**Supplied entries:**
+ + + +
(** ** C2: ordering by size *)

(** C2 (amended): when the link-aware metadata of every path of the receiver can
    be read, [order_by(Size)] returns the receiver's paths with non-decreasing
    lengths, paths of one length in their relative order; when the receiver
    has at least two paths and the metadata of one of them cannot be read, the
    call panics ([symlink_metadata().unwrap()]) instead of ordering that path
    as size 0. *)
Theorem order_by_size_outcome (fs : FileSystem) (s : FileSet) :
  ((forall p, In p (to_vec s) -> symlink_metadata fs p <> None) ->
   exists s', order_by fs s OSize = Returned s' /\
     Permutation (to_vec s) (to_vec s') /\
     Sorted (fun a b => N.compare (match symlink_metadata fs a with Some m => len m | None => 0%N end)
                                  (match symlink_metadata fs b with Some m => len m | None => 0%N end)
                        <> Gt) (to_vec s') /\
     (forall k, List.filter (fun p => match N.compare (match symlink_metadata fs p with
                                                       | Some m => len m | None => 0%N end) k with
                                      | Eq => true | _ => false end) (to_vec s')
                = List.filter (fun p => match N.compare (match symlink_metadata fs p with
                                                         | Some m => len m | None => 0%N end) k with
                                        | Eq => true | _ => false end) (to_vec s))) /\
  ((exists p, In p (to_vec s) /\ symlink_metadata fs p = None) ->
   2 <= List.length (to_vec s) -> order_by fs s OSize = Panicked).
Proof.
  set (size := fun p => match symlink_metadata fs p with Some m => len m | None => 0%N end).
  split.
  - intros Hall.
    assert (Hs : sort_by (order_cmp fs OSize) (index_set s)
                 = Returned (sort_total (fun a b => N.compare (size a) (size b)) (index_set s))).
    { apply sort_by_total. intros a b Ha Hb. unfold order_cmp, get_file_size, size.
      destruct (symlink_metadata fs a) eqn:Ea; [|exfalso; exact (Hall a Ha Ea)].
      destruct (symlink_metadata fs b) eqn:Eb; [|exfalso; exact (Hall b Hb Eb)].
      reflexivity. }
    eexists. split.
    + unfold order_by, order_by_extension_name_size. rewrite Hs. reflexivity.
    + unfold to_vec. simpl. split; [|split].
      * apply sort_total_perm.
      * apply (sort_total_sorted size N.compare (fun a b => N.compare_antisym b a)).
      * intros k. apply (sort_total_stable size N.compare N.compare_eq_iff).
  - intros Hbad Hlen. unfold order_by, order_by_extension_name_size.
    rewrite (sort_by_panics _ (fun p => symlink_metadata fs p = None)); [reflexivity| |exact Hlen|exact Hbad].
    intros a b [Ha|Hb]; unfold order_cmp, get_file_size.
    + rewrite Ha. reflexivity.
    + destruct (symlink_metadata fs a); simpl; [|reflexivity]. rewrite Hb. reflexivity.
Qed.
+ + + +
**Exercise:** Reproduce, character for character, only the lines of the preceding data that start at the line with "lengths, paths of" and end at the line with "<> Gt) (to_vec s') /\", both included.

**Task solution:**
    lengths, paths of one length in their relative order; when the receiver
    has at least two paths and the metadata of one of them cannot be read, the
    call panics ([symlink_metadata().unwrap()]) instead of ordering that path
    as size 0. *)
Theorem order_by_size_outcome (fs : FileSystem) (s : FileSet) :
  ((forall p, In p (to_vec s) -> symlink_metadata fs p <> None) ->
   exists s', order_by fs s OSize = Returned s' /\
     Permutation (to_vec s) (to_vec s') /\
     Sorted (fun a b => N.compare (match symlink_metadata fs a with Some m => len m | None => 0%N end)
                                  (match symlink_metadata fs b with Some m => len m | None => 0%N end)
                        <> Gt) (to_vec s') /\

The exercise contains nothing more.